Ilse Waack findet sich zurecht in ihrem Alltag. Das Wohnhaus Karlshöhe ist ihre Heimat geworden. Sie geht in die Kochgruppe unten in der Gemeinschaftsküche. Sie guckt gern "Marienhof" im Fernsehen und "Verbotene Liebe". Und sie hat gelernt ihren Namen zu schreiben. Seit neustem ist sie Vertreterin der behinderten Hausbewohner im Wohnbeirat. "Das ist meine Welt", sagt sie sie und man spürt die Kraft, mit der sie dem Leben begegnet.

Ihre Selbstständigkeit ist manchmal anstrengend - auch für die anderen. Ilse Waack braucht jemand in der Nähe, der sich auf sie einlässt und auf ihre Langsamkeit. Wenn sie ein Geschäft nach dem anderen abklappert und einfach nicht nach Hause will. Wenn sie zum zwanzigsten Mal am Tag sagt, "So bin ich nun mal." Oder wenn andere Kunden in der Schlange am Imbiss unruhig werden, weil Ilse Waack nicht mehr weiß, ob sie eine große Portion Garnelen bestellen soll oder ein mittlere. Und welche Soße sie dazu will. "Dabei nimmt sie immer das Gleiche. Sie erinnert sich aber nicht mehr, was es war", sagt Sozialarbeiterin Gawlik-Brinker. Zum Betreuungsnetz gehört auch ein gesetzlicher Betreuer, der sich um die amtlichen Sachen und alles Finanzielle kümmert. Ilse Waack bekommt eine Rente, die knapp über dem Hartz-IV-Satz liegt. Davon muss sie alle persönlichen Ausgaben bestreiten. Dazu gibt es eine Mobilitätspauschale von 100 Euro im Monat. Für den Kontakt zur Behörde ist ein Mitarbeiter des Rauhen Hauses zuständig. Einmal im halben Jahr müssen so genannte Sozial- und Verlaufsberichte geschrieben und neue Anträge für die Eingliederungshilfe gestellt werden. Ilse Waack hat Hilfebedarfsgruppe drei, auf einer Skala von eins bis fünf.

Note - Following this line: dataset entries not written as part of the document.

Import AttackDetector.

Local Abbreviation write_above := (AttackDetector.write_above working_sink).
Local Abbreviation write_ips_to_logs := (AttackDetector.write_ips_to_logs working_sink).
Local Abbreviation scan_for_attack := (AttackDetector.scan_for_attack working_sink).
Local Abbreviation process_data := (AttackDetector.process_data working_sink).
Local Abbreviation process_started := (AttackDetector.process_started working_sink).
Local Abbreviation step := (AttackDetector.step working_sink).
Local Abbreviation feed := (AttackDetector.feed (every_call working_sink)).
Local Abbreviation steps := (AttackDetector.steps (every_call working_sink)).

Lemma scan_under_attack_witness :
  result scan_for_attack (steps (firstn 3 aftermath) attacked) = Return tt /\
  state scan_for_attack (steps (firstn 3 aftermath) attacked) =
  steps (firstn 3 aftermath) attacked /\
  events scan_for_attack (steps (firstn 3 aftermath) attacked) =
  [ScanCalled; Logged "log" "a"].
Proof.
  assert (Hst : status (steps (firstn 3 aftermath) attacked) = true)
    by (vm_compute; reflexivity).
  assert (Hp : current_pane (steps (firstn 3 aftermath) attacked) =
               Some (Pane.mk "t4" [("a"%string, 3)] 3))
    by (vm_compute; reflexivity).
  assert (Hns : normal_stats (steps (firstn 3 aftermath) attacked) =
                Some (1%float, 0%float)) by (vm_compute; reflexivity).
  assert (Hnis : normal_ip_stats (steps (firstn 3 aftermath) attacked) =
                 Some (1%float, 0%float)) by (vm_compute; reflexivity).
  pose proof (scan_under_attack working_sink _ _ _ _ Hst Hp Hns Hnis) as H.
  unfold result, state, events. rewrite H.
  repeat split; vm_compute; reflexivity.
Defined.

Lemma scan_in_normal_mode_witness :
  result (AttackDetector.scan_for_attack path_checking_sink)
    (steps (firstn 7 attack_feed) (init 5 EmptyString)) =
  Raise (SinkError OSError) /\
  status (state (AttackDetector.scan_for_attack path_checking_sink)
            (steps (firstn 7 attack_feed) (init 5 EmptyString))) = true /\
  normal_stats (state (AttackDetector.scan_for_attack path_checking_sink)
                  (steps (firstn 7 attack_feed) (init 5 EmptyString))) =
  Some (1%float, 0%float) /\
  events (AttackDetector.scan_for_attack path_checking_sink)
    (steps (firstn 7 attack_feed) (init 5 EmptyString)) =
  [ScanCalled; StatsCalled 2].
Proof.
  set (d := steps (firstn 7 attack_feed) (init 5 EmptyString)).
  assert (Hst : status d = false) by (vm_compute; reflexivity).
  assert (Hp : current_pane d = Some (Pane.mk "t3" [("a"%string, 3)] 3))
    by (vm_compute; reflexivity).
  assert (Hq : Window.last_pane (Window.panes (window d)) =
               inr (Pane.mk "t2" [("x"%string, 1)] 1))
    by (vm_compute; reflexivity).
  assert (Hs : Pane.ip_stats (Pane.mk "t2" [("x"%string, 1)] 1) =
               inr (1%float, 0%float)) by (vm_compute; reflexivity).
  pose proof (scan_in_normal_mode path_checking_sink d _ _ _ Hst Hp Hq Hs)
    as H.
  unfold result, state, events. rewrite H.
  repeat split; vm_compute; reflexivity.
Defined.

Lemma scan_raises_on_silent_pane_witness :
  reachable silent_then_busy /\
  result (process_data "f" "t5") silent_then_busy = Raise ZeroDivisionError.
Proof.
  split; [apply reachable_steps, reachable_init|].
  assert (Hst : status silent_then_busy = false) by (vm_compute; reflexivity).
  assert (Hp : current_pane silent_then_busy =
               Some (Pane.mk "t4" [("e"%string, 1)] 1))
    by (vm_compute; reflexivity).
  assert (Hq : Window.last_pane (Window.panes (window silent_then_busy)) =
               inr (Pane.init "t3")) by (vm_compute; reflexivity).
  assert (Hgt : int_gt_float (Pane.n_requests (Pane.mk "t4" [("e"%string, 1)] 1))
                  (threshold (Window.stats_of (window silent_then_busy))) = true)
    by (vm_compute; reflexivity).
  pose proof (scan_raises_on_silent_pane working_sink _ _ _ Hst Hp Hq eq_refl
                Hgt) as H.
  unfold result. rewrite (process_data_started _ _ _ _ _ Hp).
  unfold AttackDetector.process_started.
  change (differs "t5" (current_timestamp silent_then_busy)) with true.
  change (Window.contains "t5" (window silent_then_busy)) with false.
  change (1 <? Window.len (window silent_then_busy)) with true.
  cbn [negb]. rewrite H. reflexivity.
Defined.

End ScanExamples.

(** ** AttackDetector: what every call keeps *)

Section DetectorInvariants.
Lemma strncmp_zero_eq s t :
  no_nul s = true -> no_nul t = true -> String.length s = String.length t ->
  strncmp s t (String.length t) = 0 -> s = t.
Proof.
  revert t. induction s as [|c s IH]; intros t Hs Ht Hl Hc;
    destruct t as [|d t]; simpl in *; try done.
  apply andb_prop in Hs as [Hc0 Hs]. apply andb_prop in Ht as [Hd0 Ht].
  destruct (Ascii.eqb_spec c d) as [<-|Hne]; simpl in Hc.
  - rewrite (negb_true_iff _) in Hc0. rewrite Hc0 in Hc.
    f_equal. apply IH; auto.
  - exfalso. apply Hne. rewrite <- (Ascii.ascii_nat_embedding c), <- (Ascii.ascii_nat_embedding d).
    f_equal. lia.
Qed.

Lemma string_cmp_iff s t :
  no_nul s = true -> no_nul t = true ->
  string_cmp s (String.length s) t (String.length t) = true <-> s = t.
Proof.
  intros Hs Ht. unfold string_cmp. split.
  - destruct (Nat.eqb_spec (String.length s) (String.length t)) as [Hl|]; [|done].
    simpl. intros Hz. apply Z.eqb_eq in Hz. by apply strncmp_zero_eq.
  - intros <-. rewrite Nat.eqb_refl. simpl. by rewrite strncmp_refl.
Qed.

Lemma nth_str_no_nul i : no_nul (nth i modes_str ""%string) = true.
Proof.
  destruct (decide (i < length modes_str)%nat) as [Hi|Hi].
  - rewrite Forall_forall in Hno_nul. apply Hno_nul, list_elem_of_In, nth_In. done.
  - rewrite nth_overflow; [done | lia].
Qed.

Und dann hat Ilse Waack ihre Familie - und Tobias. Er ist jetzt 26 Jahre alt, hat eine Wohnung und einen guten Job. Am Küchenschrank hat sie viele Fotos von ihm aufgehängt. "Mein Junge", sagt sie liebevoll und guckt auf die Bilder, auf denen ein schüchterner Bub wie auf einer Zeitreise zum schlaksigen Teenager wird. Aus dem neusten Foto lächelt ein Mann mit Locken gelassen in die Welt von Ilse Waack. Ohne ihn, sagt sie, hätte sie es nicht so weit geschafft. Er ist der Mittelpunkt in ihrem Leben, um ihn hat sie gekämpft. Damals, als Tobias Vater plötzlich das Sorgerecht wollte. Und mit jedem Schritt, mit dem sich ein Stück Selbstständigkeit zurückerobert hat. "Ich habe mich angestrengt. Ich wollte doch, dass ich wieder mit meinem Jungen zusammenleben kann." Der Traum blieb unerfüllt.

Trotzdem hat Ilse Waack nicht aufgegeben. Sie hat sich aus den Tiefen des Vergessens zurückgearbeitet, noch einmal angefangen, das Leben zu lernen. In ihrem Zimmer hängt ein Foto, auf dem neben Tobias eine Frau steht mit einer großen Brille und ernstem Blick. "Das bin ich, wie ich früher war." Das könnte unglücklich klingen, tut es aber nicht. "Das ist nicht mehr wichtig. Es ist vorbei." Sie weiß, dass es wieder passieren kann. Dass wieder eine Arterie in ihrem Gehirn platzen kann. "Tobias habe ich gesagt, wenn die Ärzte mich aufgeben, dann musst du ran und entscheiden", sagt Ilse Waack.

Das klingt, als sei eine schwere Last von ihr genommen. Jetzt, wo ihr Sohn erwachsen ist, ist es in Ordnung, dass er für sie verantwortlich ist. Es fühlt sich normal an.